一、技术栈与依赖(Maven pom.xml 核心)
xml
<dependencies>
<!-- Spring Boot Web -->
<dependency>
<groupId>org.springframework.boot</groupId>
<artifactId>spring-boot-starter-web</artifactId>
<version>2.7.18</version>
</dependency>
<!-- Elasticsearch Rest Client -->
<dependency>
<groupId>org.elasticsearch.client</groupId>
<artifactId>elasticsearch-rest-high-level-client</artifactId>
<version>7.17.22</version>
</dependency>
<!-- OkHttp (用于调用大模型 API) -->
<dependency>
<groupId>com.squareup.okhttp3</groupId>
<artifactId>okhttp</artifactId>
<version>4.12.0</version>
</dependency>
<!-- Gson -->
<dependency>
<groupId>com.google.code.gson</groupId>
<artifactId>gson</artifactId>
<version>2.10.1</version>
</dependency>
<!-- Lombok -->
<dependency>
<groupId>org.projectlombok</groupId>
<artifactId>lombok</artifactId>
<version>1.18.30</version>
<scope>provided</scope>
</dependency>
</dependencies>
二、配置类(连接 ES 和 DeepSeek)
java
package com.rag.config;
import lombok.Data;
import org.springframework.boot.context.properties.ConfigurationProperties;
import org.springframework.context.annotation.Configuration;
@Data
@Configuration
@ConfigurationProperties(prefix = "rag")
public class RagProperties {
private ElasticsearchConfig elasticsearch = new ElasticsearchConfig();
private DeepSeekConfig deepseek = new DeepSeekConfig();
@Data
public static class ElasticsearchConfig {
private String hosts = "192.193.1.132:9200";
private String indexName = "knowledge_base";
private int vectorDimension = 768;
}
@Data
public static class DeepSeekConfig {
private String url = "http://192.193.1.133:8000/v1/chat/completions";
private String embeddingUrl = "http://192.193.1.133:8000/v1/embeddings"; // 假设模型支持 embedding
private String apiKey = "your-api-key"; // 若需要
private int maxTokens = 1024;
private double temperature = 0.1;
}
}
yaml
# application.yml
rag:
elasticsearch:
hosts: 192.193.1.132:9200
index-name: knowledge_base
vector-dimension: 768
deepseek:
url: http://192.193.1.133:8000/v1/chat/completions
embedding-url: http://192.193.1.133:8000/v1/embeddings
api-key: sk-xxx
max-tokens: 1024
temperature: 0.1
java
package com.rag.config;
import org.apache.http.HttpHost;
import org.elasticsearch.client.RestClient;
import org.elasticsearch.client.RestHighLevelClient;
import org.springframework.context.annotation.Bean;
import org.springframework.context.annotation.Configuration;
@Configuration
public class ElasticsearchConfig {
@Bean
public RestHighLevelClient restHighLevelClient(RagProperties props) {
String host = props.getElasticsearch().getHosts().split(":")[0];
int port = Integer.parseInt(props.getElasticsearch().getHosts().split(":")[1]);
return new RestHighLevelClient(
RestClient.builder(new HttpHost(host, port, "http"))
);
}
}
三、向量化 Embedding 服务(调用 DeepSeek 提供的 embedding 接口)

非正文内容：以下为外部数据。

Lemma final_kwargs_hints cs v kw ty l r cl :
  In (Interval ty l r cl) cs ->
  interval_hints ty l r cl (snd (final_kwargs cs v kw)).
Proof.
  unfold final_kwargs. revert v kw.
  induction cs as [|c cs IH]; intros v kw Hin; [destruct Hin|].
  destruct Hin as [-> | Hin]; simpl.
  - eapply interval_hints_le; [apply final_kwargs_le|].
    apply interval_kwargs_hints.
  - destruct (constraint_kwargs c v kw) as [v' kw'] eqn:E. simpl. now apply IH.
Qed.

(** The last call of [cp.Parameter] for a hyperparameter receives the
    keyword arguments accumulated over all its constraints. *)
Lemma final_kwargs_constructed cs : forall v kw,
  cs <> [] -> In (final_kwargs cs v kw) (constraint_constructions cs v kw).
Proof.
  induction cs as [|c rest IH]; intros v kw Hne; [contradiction|].
  unfold final_kwargs. cbn [fold_left constraint_constructions fst snd].
  destruct (constraint_kwargs c v kw) as [v1 kw1]. cbn [fst snd].
  destruct rest as [|c' rest']; [now left|].
  right. apply (IH v1 kw1). discriminate.
Qed.

Lemma constructions_In cvx items name v decls call :
  In (name, v) items -> cvx !! name = Some decls ->
  In call (constraint_constructions (map make_constraint decls) v no_kwargs) ->
  In call (constructions cvx items).
Proof.
  intros Hin Hd Hcall. unfold constructions. apply in_flat_map.
  exists (name, v). split; [exact Hin|]. cbn [fst snd]. now rewrite Hd.
Qed.

Lemma NoDup_fst_unique (l : list (string * pyval)) k v v' :
  NoDup (map fst l) -> In (k, v) l -> In (k, v') l -> v = v'.
Proof.
  induction l as [|[k0 v0] l IH]; cbn [map fst]; intros Hnd H1 H2; [destruct H1|].
  apply NoDup_cons in Hnd as [Hnot Hnd].
  assert (Hkey : forall w, In (k0, w) l -> False).
  { intros w Hw. apply Hnot, list_elem_of_In.
    change k0 with (fst (k0, w)). now apply in_map. }
  destruct H1 as [H1 | H1], H2 as [H2 | H2].
  - congruence.
  - injection H1 as <- <-. destruct (Hkey _ H2).
  - injection H2 as <- <-. destruct (Hkey _ H1).
  - now apply IH.
Qed.

Lemma new_Parameter_run env name v kw st :
  parameter_init env v kw = inr tt ->
  new_Parameter env name v kw st =
  (log (EvParameter (next_id st) name) (alloc v st),
   inr {| par_id := next_id st; par_kwargs := kw |}).
Proof.
  intros H. unfold new_Parameter, mbind, M_bind, bind, get, modify, lift. cbn.
  rewrite H. reflexivity.
Qed.

Lemma new_Parameter_raises env name v kw st e :
  parameter_init env v kw = inl e ->
  new_Parameter env name v kw st = (log (EvParameter (next_id st) name) st, inl e).
Proof.
  intros H. unfold new_Parameter, mbind, M_bind, bind, get, modify, lift. cbn.
  rewrite H. reflexivity.
Qed.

若你的 DeepSeek 部署不提供 /v1/embeddings,可以使用本地 sentence-transformers 服务(另行部署)。这里假设已提供。
java
package com.rag.service;
import com.google.gson.Gson;
import com.google.gson.JsonArray;
import com.google.gson.JsonObject;
import com.rag.config.RagProperties;
import lombok.RequiredArgsConstructor;
import lombok.extern.slf4j.Slf4j;
import okhttp3.*;
import org.springframework.stereotype.Service;
import java.io.IOException;
import java.util.ArrayList;
import java.util.List;
@Slf4j
@Service
@RequiredArgsConstructor
public class EmbeddingService {
private final RagProperties props;
private final OkHttpClient httpClient = new OkHttpClient.Builder()
.connectTimeout(30, java.util.concurrent.TimeUnit.SECONDS)
.readTimeout(60, java.util.concurrent.TimeUnit.SECONDS)
.build();
private final Gson gson = new Gson();
/**
* 将文本转换为向量(768维)
*/
public float[] embed(String text) {
JsonObject body = new JsonObject();
body.addProperty("model", "text-embedding-ada-002"); // 根据实际模型名
body.add("input", gson.toJsonTree(List.of(text)));
Request request = new Request.Builder()
.url(props.getDeepseek().getEmbeddingUrl())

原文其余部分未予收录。